Budget 2018: What it means for medical cannabis
In November 2017, the federal government announced a proposal to apply an excise/sin tax to both non-medical and medical cannabis after legalization. The excise tax is proposed to be applied at the rate of $1/gram or 10% of the product price (whichever is greater of the two) in addition to the pre-existing GST/HST sales tax.
On February 27th, the federal government further solidified their plan in their 2018 budget (see pg. 177). Although lots of details are still uncertain, we broke down what the latest announcement potentially means for patients. We know many are disappointed with this news and will continue strongly advocating for the elimination of tax.
- The proposed excise tax framework will generally apply to cannabis products that contain THC
- Low-THC, CBD oils (under 0.3% THC) will not be subject to the excise tax
- Pharmaceutical products on prescription (with a DIN) and derived from cannabis will be exempt.
- This refers to prescription cannabis-based medicines like Sativex (which currently are zero-rated/exempt from tax anyway).
- Work will be undertaken by Health Canada to evaluate the drug review and approval process so that Canadians in need have better access to an array of medicinal options.

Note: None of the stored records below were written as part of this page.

Lemma loading_next p T1 frames k T2 k' pa :
  Z.of_nat p < seg_pages ph → loading p T1 frames k → pt_step 4 top T1 k T2 k' →
  mapped 1 (seg_base ph + Z.of_nat p * 4096) (leaf_entry 1 pa (seg_flags ph)) top (k_mem k) (k_mem k') →
  frame_filled k T2 k' pa (page_content p) → loading (S p) T2 (frames ++ [pa]) k'.
Proof.
  intros Hp [St Len Nd Fr Pg Ot] St' Hm Hff. pose proof (ps_inv _ _ _ _ _ _ St) as Hi1.
  destruct seg_bounds as (_ & _ & Hb0 & Hb). pose proof (Z.div_pos (seg_base ph) 4096 ltac:(lia) ltac:(lia)).
  assert (∀ va, same_slot 1 (seg_base ph + Z.of_nat p * 4096) va ↔ page_dist (seg_base ph) va = Z.of_nat p) as Hss
    by (intros va; apply same_slot_dist; lia).
  assert (∀ q a, (frames ++ [pa]) !! q = Some a → frames !! q = Some a ∧ (q < p)%nat ∨ q = p ∧ a = pa) as Hlk.
  { intros q a Hq. apply lookup_app_Some in Hq as [Hq|[Hge Hq]].
    - left. split; [done|]. apply lookup_lt_Some in Hq. lia.
    - apply list_lookup_singleton_Some in Hq as [Hq ->]. right. split; [lia|done]. }
  split.
  - replace (4 * Z.of_nat (S p)) with (4 * Z.of_nat p + 4) by lia. by eapply pt_step_trans; [apply Hi| |].
  - rewrite length_app, Len. cbn. lia.
  - apply NoDup_app. split; [done|]. split; [|apply NoDup_singleton]. intros a Ha ->%list_elem_of_singleton.
    apply list_elem_of_lookup_1 in Ha as [q Hq]. by apply (ff_now _ _ _ _ _ (Fr q pa Hq)), (ff_was _ _ _ _ _ Hff).
  - intros q a [[Hq _]|[-> ->]]%Hlk; [by apply (frame_filled_step 4 top _ T1 k); auto|].
    destruct Hff as [A W Nw Tb Bs]. split; try done. by apply (ps_owns _ _ _ _ _ _ St).
  - intros q a va [[Hq Hlt]|[-> ->]]%Hlk Hd.
    + rewrite (proj2 (Hm va)); [by apply (Pg q)|]. rewrite Hss. lia.
    + by apply (proj1 (Hm va)), Hss.
  - intros va Hva. rewrite (proj2 (Hm va)); [apply Ot; lia|]. rewrite Hss. lia.
Qed.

- The Government will also examine options for establishing a rebate program to retroactively reimburse Canadians an amount in recognition of the federal portion of the proposed excise duty that was imposed on equivalent products prior to them being given a Drug Identification Number.
- It is currently unclear what this means for patients and how it would be applied. We are working to get further details.
- Sales tax (GST/HST) will continue to apply
This is not yet implemented and may still change. The government has stated they intend to bring these changes into effect upon the implementation of non-medical cannabis legalization.